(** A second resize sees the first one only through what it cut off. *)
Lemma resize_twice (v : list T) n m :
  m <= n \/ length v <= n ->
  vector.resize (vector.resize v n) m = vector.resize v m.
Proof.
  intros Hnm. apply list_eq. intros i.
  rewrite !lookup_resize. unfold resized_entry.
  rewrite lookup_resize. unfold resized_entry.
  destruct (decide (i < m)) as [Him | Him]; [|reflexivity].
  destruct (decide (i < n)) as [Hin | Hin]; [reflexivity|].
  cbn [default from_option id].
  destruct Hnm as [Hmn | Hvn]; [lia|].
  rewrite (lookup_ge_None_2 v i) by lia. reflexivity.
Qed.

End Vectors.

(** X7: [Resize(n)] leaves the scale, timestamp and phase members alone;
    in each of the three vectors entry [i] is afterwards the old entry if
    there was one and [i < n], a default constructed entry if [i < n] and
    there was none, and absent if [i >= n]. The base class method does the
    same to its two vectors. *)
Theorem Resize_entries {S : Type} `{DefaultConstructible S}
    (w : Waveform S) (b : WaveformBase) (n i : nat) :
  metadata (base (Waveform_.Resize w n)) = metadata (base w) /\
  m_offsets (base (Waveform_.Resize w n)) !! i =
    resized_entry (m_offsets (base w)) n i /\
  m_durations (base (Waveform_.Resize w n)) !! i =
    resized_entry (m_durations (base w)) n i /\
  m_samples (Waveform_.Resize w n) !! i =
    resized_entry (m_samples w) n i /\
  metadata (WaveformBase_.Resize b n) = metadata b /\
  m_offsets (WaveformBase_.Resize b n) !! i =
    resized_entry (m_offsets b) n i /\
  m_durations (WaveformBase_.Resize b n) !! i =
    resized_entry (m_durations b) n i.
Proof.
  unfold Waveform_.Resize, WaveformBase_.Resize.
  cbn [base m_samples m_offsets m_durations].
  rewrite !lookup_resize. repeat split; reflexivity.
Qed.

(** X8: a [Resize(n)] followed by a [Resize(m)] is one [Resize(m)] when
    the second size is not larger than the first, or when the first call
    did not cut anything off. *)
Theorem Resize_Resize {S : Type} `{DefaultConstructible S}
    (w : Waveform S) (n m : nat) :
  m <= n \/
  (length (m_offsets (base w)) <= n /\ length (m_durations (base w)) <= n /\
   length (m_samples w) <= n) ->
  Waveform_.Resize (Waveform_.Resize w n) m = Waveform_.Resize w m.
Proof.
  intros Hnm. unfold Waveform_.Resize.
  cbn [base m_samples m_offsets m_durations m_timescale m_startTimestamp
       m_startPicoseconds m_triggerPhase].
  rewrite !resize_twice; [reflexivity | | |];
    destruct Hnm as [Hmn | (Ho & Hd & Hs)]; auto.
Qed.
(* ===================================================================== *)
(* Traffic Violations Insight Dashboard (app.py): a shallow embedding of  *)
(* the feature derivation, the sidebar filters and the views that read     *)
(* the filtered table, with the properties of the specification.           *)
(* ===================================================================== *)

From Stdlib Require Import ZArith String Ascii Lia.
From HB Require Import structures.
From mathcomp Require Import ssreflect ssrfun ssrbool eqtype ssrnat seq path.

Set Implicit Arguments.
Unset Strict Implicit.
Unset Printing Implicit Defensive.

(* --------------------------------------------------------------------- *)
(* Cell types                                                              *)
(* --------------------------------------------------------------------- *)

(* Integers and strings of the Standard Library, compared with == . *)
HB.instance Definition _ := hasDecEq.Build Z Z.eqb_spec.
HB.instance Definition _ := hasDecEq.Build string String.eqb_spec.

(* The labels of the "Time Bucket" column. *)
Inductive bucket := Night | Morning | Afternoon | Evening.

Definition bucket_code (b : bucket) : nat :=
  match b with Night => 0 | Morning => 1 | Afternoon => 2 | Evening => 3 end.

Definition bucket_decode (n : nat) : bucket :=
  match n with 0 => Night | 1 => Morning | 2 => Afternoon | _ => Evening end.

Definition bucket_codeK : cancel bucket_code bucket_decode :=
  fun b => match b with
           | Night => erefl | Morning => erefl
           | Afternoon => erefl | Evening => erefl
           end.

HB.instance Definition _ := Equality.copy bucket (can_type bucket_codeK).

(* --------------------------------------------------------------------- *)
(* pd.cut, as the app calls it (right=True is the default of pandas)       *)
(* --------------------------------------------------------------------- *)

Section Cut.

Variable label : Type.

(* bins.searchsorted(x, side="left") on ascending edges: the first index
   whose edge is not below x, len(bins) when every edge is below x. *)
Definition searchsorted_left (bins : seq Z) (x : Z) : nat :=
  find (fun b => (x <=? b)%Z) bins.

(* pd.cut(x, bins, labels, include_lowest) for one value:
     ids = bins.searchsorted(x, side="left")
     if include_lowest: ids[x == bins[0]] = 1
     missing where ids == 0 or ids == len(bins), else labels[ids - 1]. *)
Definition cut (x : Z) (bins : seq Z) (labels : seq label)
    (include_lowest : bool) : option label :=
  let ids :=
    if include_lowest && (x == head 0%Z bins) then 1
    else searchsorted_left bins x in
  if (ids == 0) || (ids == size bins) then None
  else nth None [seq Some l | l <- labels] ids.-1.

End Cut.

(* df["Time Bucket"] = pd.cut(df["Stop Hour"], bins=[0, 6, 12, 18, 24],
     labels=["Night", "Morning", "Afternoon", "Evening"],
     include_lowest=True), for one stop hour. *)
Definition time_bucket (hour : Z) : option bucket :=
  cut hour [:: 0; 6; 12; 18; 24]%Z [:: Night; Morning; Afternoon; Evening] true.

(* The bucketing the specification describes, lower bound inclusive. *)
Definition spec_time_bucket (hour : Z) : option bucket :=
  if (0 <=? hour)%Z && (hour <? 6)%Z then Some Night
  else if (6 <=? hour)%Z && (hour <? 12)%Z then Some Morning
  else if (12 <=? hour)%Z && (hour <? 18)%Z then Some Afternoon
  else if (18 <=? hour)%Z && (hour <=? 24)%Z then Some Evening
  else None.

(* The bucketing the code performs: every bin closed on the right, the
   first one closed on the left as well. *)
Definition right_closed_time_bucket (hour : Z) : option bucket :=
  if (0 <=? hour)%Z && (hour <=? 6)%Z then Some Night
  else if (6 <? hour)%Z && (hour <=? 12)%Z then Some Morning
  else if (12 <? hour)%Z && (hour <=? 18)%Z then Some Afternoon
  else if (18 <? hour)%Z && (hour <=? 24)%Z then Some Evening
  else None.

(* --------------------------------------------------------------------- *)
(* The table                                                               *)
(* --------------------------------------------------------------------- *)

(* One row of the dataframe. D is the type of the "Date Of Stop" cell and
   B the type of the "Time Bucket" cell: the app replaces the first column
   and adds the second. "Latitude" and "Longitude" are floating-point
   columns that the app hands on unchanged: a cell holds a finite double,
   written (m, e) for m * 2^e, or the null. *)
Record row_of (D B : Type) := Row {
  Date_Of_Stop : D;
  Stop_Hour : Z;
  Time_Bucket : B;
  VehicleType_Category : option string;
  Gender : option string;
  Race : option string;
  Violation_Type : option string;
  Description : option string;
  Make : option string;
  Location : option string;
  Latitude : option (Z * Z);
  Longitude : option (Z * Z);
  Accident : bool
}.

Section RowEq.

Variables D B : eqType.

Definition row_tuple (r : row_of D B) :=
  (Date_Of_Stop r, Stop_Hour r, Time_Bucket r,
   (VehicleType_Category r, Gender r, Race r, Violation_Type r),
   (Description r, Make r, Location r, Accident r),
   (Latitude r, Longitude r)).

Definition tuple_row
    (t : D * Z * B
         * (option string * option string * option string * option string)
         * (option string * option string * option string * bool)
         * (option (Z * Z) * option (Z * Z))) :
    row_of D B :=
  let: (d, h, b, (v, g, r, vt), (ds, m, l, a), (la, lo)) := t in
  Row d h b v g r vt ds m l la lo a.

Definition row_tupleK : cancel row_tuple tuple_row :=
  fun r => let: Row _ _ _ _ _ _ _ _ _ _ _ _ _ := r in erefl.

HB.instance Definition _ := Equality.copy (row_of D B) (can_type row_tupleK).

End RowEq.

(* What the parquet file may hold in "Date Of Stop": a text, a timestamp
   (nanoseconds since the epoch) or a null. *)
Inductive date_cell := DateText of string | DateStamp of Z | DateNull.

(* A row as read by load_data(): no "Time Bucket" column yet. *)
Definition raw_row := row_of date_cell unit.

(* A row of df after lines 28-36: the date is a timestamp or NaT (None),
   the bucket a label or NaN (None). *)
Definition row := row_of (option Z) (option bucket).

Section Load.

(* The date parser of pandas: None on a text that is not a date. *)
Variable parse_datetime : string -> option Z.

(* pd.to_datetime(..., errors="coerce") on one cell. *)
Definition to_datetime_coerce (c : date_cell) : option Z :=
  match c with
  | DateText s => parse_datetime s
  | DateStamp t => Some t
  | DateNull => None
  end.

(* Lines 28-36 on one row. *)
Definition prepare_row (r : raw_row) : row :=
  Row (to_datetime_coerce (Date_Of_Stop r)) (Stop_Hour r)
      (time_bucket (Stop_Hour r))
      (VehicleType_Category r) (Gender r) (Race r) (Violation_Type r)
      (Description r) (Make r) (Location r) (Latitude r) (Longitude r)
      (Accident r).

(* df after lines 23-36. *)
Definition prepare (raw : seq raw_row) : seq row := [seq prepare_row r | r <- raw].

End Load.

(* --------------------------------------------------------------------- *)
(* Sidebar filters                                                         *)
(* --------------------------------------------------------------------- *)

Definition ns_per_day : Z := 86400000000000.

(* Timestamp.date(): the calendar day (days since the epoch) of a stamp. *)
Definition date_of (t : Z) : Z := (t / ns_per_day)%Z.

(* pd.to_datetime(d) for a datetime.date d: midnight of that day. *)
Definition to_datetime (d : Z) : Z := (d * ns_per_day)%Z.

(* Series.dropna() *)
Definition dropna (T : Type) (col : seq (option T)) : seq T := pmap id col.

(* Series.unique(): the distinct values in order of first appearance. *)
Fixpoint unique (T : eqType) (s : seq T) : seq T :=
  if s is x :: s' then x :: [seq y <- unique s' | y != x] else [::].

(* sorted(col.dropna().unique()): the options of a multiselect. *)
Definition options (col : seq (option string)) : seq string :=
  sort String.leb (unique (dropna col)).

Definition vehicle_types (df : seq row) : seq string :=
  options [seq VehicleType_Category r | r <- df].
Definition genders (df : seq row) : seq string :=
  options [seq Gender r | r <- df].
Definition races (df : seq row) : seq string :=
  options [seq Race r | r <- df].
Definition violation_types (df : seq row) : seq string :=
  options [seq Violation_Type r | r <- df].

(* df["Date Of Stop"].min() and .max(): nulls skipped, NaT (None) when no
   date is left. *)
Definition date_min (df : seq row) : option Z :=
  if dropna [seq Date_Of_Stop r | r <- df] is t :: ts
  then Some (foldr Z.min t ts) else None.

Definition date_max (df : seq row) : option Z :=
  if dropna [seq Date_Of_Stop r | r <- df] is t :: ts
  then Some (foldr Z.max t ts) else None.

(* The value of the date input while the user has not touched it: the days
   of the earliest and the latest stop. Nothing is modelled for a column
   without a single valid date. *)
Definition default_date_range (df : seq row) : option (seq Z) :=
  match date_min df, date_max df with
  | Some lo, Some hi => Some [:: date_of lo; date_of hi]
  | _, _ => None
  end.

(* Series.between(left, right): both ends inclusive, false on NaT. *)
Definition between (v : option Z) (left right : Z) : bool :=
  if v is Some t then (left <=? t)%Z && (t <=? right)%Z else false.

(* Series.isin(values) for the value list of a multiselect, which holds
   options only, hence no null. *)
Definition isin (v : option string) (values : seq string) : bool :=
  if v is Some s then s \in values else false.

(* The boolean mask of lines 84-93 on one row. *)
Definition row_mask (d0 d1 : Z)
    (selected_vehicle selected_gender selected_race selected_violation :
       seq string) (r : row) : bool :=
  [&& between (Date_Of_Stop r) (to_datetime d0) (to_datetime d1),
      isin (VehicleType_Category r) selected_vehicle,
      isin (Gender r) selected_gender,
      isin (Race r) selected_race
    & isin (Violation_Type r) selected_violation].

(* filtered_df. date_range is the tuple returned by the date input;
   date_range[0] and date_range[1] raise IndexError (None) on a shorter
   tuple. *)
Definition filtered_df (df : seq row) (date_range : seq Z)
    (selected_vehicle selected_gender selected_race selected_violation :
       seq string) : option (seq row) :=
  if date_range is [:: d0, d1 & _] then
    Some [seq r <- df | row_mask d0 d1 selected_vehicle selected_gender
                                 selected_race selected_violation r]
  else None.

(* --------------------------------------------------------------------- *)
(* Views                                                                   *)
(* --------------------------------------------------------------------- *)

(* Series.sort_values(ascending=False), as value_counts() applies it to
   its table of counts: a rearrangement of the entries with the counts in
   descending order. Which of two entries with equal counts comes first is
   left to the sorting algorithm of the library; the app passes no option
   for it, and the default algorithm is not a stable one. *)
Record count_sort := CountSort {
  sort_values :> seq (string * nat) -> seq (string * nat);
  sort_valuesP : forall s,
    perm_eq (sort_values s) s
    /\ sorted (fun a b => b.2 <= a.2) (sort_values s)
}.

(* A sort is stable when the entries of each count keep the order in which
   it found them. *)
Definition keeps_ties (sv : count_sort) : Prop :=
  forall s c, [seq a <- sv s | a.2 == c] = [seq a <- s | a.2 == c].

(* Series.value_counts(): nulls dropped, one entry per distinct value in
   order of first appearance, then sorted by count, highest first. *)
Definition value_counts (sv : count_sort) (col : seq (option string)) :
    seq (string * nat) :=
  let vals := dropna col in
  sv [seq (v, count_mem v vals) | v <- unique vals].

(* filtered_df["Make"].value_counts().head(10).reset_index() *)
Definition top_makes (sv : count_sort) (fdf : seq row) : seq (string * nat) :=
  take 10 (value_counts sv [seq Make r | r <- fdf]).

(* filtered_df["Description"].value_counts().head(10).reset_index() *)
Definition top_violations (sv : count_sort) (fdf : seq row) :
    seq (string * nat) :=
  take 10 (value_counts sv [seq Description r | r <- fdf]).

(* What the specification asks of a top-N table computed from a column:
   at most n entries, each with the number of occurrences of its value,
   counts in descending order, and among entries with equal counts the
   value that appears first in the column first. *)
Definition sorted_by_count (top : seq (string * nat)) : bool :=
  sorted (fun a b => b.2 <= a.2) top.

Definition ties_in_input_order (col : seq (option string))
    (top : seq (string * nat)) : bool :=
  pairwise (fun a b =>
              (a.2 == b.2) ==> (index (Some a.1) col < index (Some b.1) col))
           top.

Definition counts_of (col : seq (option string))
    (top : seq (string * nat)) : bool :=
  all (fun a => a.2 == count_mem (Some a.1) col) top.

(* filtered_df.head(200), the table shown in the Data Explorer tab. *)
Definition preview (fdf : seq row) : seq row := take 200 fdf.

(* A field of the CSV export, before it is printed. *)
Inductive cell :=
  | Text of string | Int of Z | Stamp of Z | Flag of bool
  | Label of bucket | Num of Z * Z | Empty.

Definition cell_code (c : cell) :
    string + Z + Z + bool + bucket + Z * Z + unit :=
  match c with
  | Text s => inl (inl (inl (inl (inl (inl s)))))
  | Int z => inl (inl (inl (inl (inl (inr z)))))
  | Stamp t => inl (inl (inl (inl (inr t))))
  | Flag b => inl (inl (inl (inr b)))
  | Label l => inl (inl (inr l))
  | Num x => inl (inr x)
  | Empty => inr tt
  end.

·····

→ Work request:
Scan the lines above for "Definition counts_of (col" and for "(* filtered_df.head(200), the". Repeat exactly the line holding each of them and every line in between.

→ Finished task:
Definition counts_of (col : seq (option string))
    (top : seq (string * nat)) : bool :=
  all (fun a => a.2 == count_mem (Some a.1) col) top.

(* filtered_df.head(200), the table shown in the Data Explorer tab. *)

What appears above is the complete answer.